» **TASK STATEMENT**
All lines from the one with "Definition NewRequest (method" through the end of the records below are to be given again exactly, and nothing else.

Data entries
:::
(* ===== verification/Md5.v ===== *)
(** * MD5

    [md5.Sum] of crypto/md5 on byte strings, and [hex.EncodeToString], for the
    digest authentication of the HTTP collector. *)

From Stdlib Require Import Ascii String.
From S2P Require Import Prelude GoStrings.

Open Scope string_scope.
Open Scope list_scope.
Open Scope N_scope.

(** ** Words of 32 bits *)

Definition word_add (a b : N) : N := (a + b) mod 2 ^ 32.
Definition word_not (a : N) : N := N.lxor a (2 ^ 32 - 1).
Definition rotate_left (a s : N) : N := N.lor (N.shiftl a s mod 2 ^ 32) (N.shiftr a (32 - s)).

Definition md5_table : list N :=
  [0xd76aa478; 0xe8c7b756; 0x242070db; 0xc1bdceee; 0xf57c0faf; 0x4787c62a; 0xa8304613; 0xfd469501;
   0x698098d8; 0x8b44f7af; 0xffff5bb1; 0x895cd7be; 0x6b901122; 0xfd987193; 0xa679438e; 0x49b40821;
   0xf61e2562; 0xc040b340; 0x265e5a51; 0xe9b6c7aa; 0xd62f105d; 0x02441453; 0xd8a1e681; 0xe7d3fbc8;
   0x21e1cde6; 0xc33707d6; 0xf4d50d87; 0x455a14ed; 0xa9e3e905; 0xfcefa3f8; 0x676f02d9; 0x8d2a4c8a;
   0xfffa3942; 0x8771f681; 0x6d9d6122; 0xfde5380c; 0xa4beea44; 0x4bdecfa9; 0xf6bb4b60; 0xbebfbc70;
   0x289b7ec6; 0xeaa127fa; 0xd4ef3085; 0x04881d05; 0xd9d4d039; 0xe6db99e5; 0x1fa27cf8; 0xc4ac5665;
   0xf4292244; 0x432aff97; 0xab9423a7; 0xfc93a039; 0x655b59c3; 0x8f0ccc92; 0xffeff47d; 0x85845dd1;
   0x6fa87e4f; 0xfe2ce6e0; 0xa3014314; 0x4e0811a1; 0xf7537e82; 0xbd3af235; 0x2ad7d2bb; 0xeb86d391].

Definition md5_shifts : list (list N) :=
  [[7; 12; 17; 22]; [5; 9; 14; 20]; [4; 11; 16; 23]; [6; 10; 15; 21]].

(** ** Blocks *)

Fixpoint bytes_of (s : string) : list N :=
  match s with EmptyString => [] | String c s => N_of_ascii c :: bytes_of s end.

(** The [n] bytes of a number, the least significant first. *)
Fixpoint little_endian (n : nat) (x : N) : list N :=
  match n with O => [] | S n => x mod 256 :: little_endian n (x / 256) end.

Definition md5_pad (m : list N) : list N :=
  let zeros := ((119 - N.of_nat (length m) mod 64) mod 64)%N in
  m ++ [128] ++ repeat 0 (N.to_nat zeros) ++ little_endian 8 (8 * N.of_nat (length m)).

Fixpoint words_of (l : list N) : list N :=
  match l with
  | a :: b :: c :: d :: l => a + 256 * (b + 256 * (c + 256 * d)) :: words_of l
  | _ => []
  end.

Definition md5_state : Type := N * N * N * N.

Definition md5_round (block : list N) (st : md5_state) (i : nat) : md5_state :=
  let '(a, b, c, d) := st in
  let '(f, g) :=
    match (i / 16)%nat with
    | 0%nat => (N.lor (N.land b c) (N.land (word_not b) d), i)
    | 1%nat => (N.lor (N.land d b) (N.land (word_not d) c), (5 * i + 1) mod 16)%nat
    | 2%nat => (N.lxor b (N.lxor c d), (3 * i + 5) mod 16)%nat
    | _ => (N.lxor c (N.lor b (word_not d)), (7 * i) mod 16)%nat
    end in
  let shift := nth (i mod 4)%nat (nth (i / 16)%nat md5_shifts []) 0 in
  let f := word_add f (word_add a (word_add (nth i md5_table 0) (nth g block 0))) in
  (d, word_add b (rotate_left f shift), b, c).

Definition md5_block (st : md5_state) (block : list N) : md5_state :=
  let '(a, b, c, d) := st in
  let '(a', b', c', d') := foldl (md5_round block) st (seq 0 64) in
  (word_add a a', word_add b b', word_add c c', word_add d d').

(** The words of a message, 16 at a time. *)
Fixpoint md5_blocks (n : nat) (words : list N) (st : md5_state) : md5_state :=
  match n with
  | O => st
  | S n => md5_blocks n (drop 16 words) (md5_block st (take 16 words))
  end.

Definition md5_Sum (s : string) : list N :=
  let words := words_of (md5_pad (bytes_of s)) in
  let '(a, b, c, d) :=
    md5_blocks (length words / 16) words (0x67452301, 0xefcdab89, 0x98badcfe, 0x10325476) in
  little_endian 4 a ++ little_endian 4 b ++ little_endian 4 c ++ little_endian 4 d.

(** [hex.EncodeToString]. *)
Definition EncodeToString (l : list N) : string :=
  foldr (fun x s => String (hex_char (x / 16)) (String (hex_char (x mod 16)) s)) "" l.

(** The test vectors of RFC 1321. *)
Example md5_vectors :
  map (fun s => EncodeToString (md5_Sum s))
    [""; "abc"; "12345678901234567890123456789012345678901234567890123456789012345678901234567890"] =
  ["d41d8cd98f00b204e9800998ecf8427e"; "900150983cd24fb0d6963f7d28e17f72";
   "57edf4a22be3c955ac49da2e2107b67a"].
Proof. vm_compute. reflexivity. Qed.
(** A response; the body is what [io.ReadAll] returns. *)
Record http_response := mkHttpResponse {
  resp_StatusCode : Z;
  resp_Header : Header;
  resp_Body : res string;
}.

(** [Do] of a client with a timeout: what its n-th call gives, for a request,
    after the redirects. *)
Context (client_Do : Z -> nat -> request -> res http_response).
(** The orders of the ranges over the headers and the parameters of a
    configuration. *)
Context (header_order params_order : gmap string string -> list (string * string)).
(** [TextToMetricFamilies], with the order of the range over the families. *)
Context (TextToMetricFamilies : string -> res (list (list prom_metric))).
(** The bytes that [rand.Reader] delivers. *)
Context (random : list N).

(** What a configuration refers to. *)
Record http_config := mkHttpConfig {
  hc_Protocol : HTTPProtocol;
  hc_Headers : gmap string string;
  hc_Params : gmap string string;
  hc_Authorization : option Authorization;
}.

(** [http.NewRequest]. *)
Definition NewRequest (method url : string) (body : option string) : res request :=
  let method := if String.eqb method "" then "GET" else method in
  if negb (str_all is_token method) then Err ("net/http: invalid method " +:+ method)
  else
    match url_Parse url with
    | Err e => Err e
    | Ok u => Ok (mkRequest method u ∅ body)
    end.

Definition set_header (key value : string) (r : request) : request :=
  mkRequest (req_Method r) (req_URL r) (header_Set (req_Header r) key value) (req_Body r).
:::
» **REPLY**
Definition NewRequest (method url : string) (body : option string) : res request :=
  let method := if String.eqb method "" then "GET" else method in
  if negb (str_all is_token method) then Err ("net/http: invalid method " +:+ method)
  else
    match url_Parse url with
    | Err e => Err e
    | Ok u => Ok (mkRequest method u ∅ body)
    end.

Definition set_header (key value : string) (r : request) : request :=
  mkRequest (req_Method r) (req_URL r) (header_Set (req_Header r) key value) (req_Body r).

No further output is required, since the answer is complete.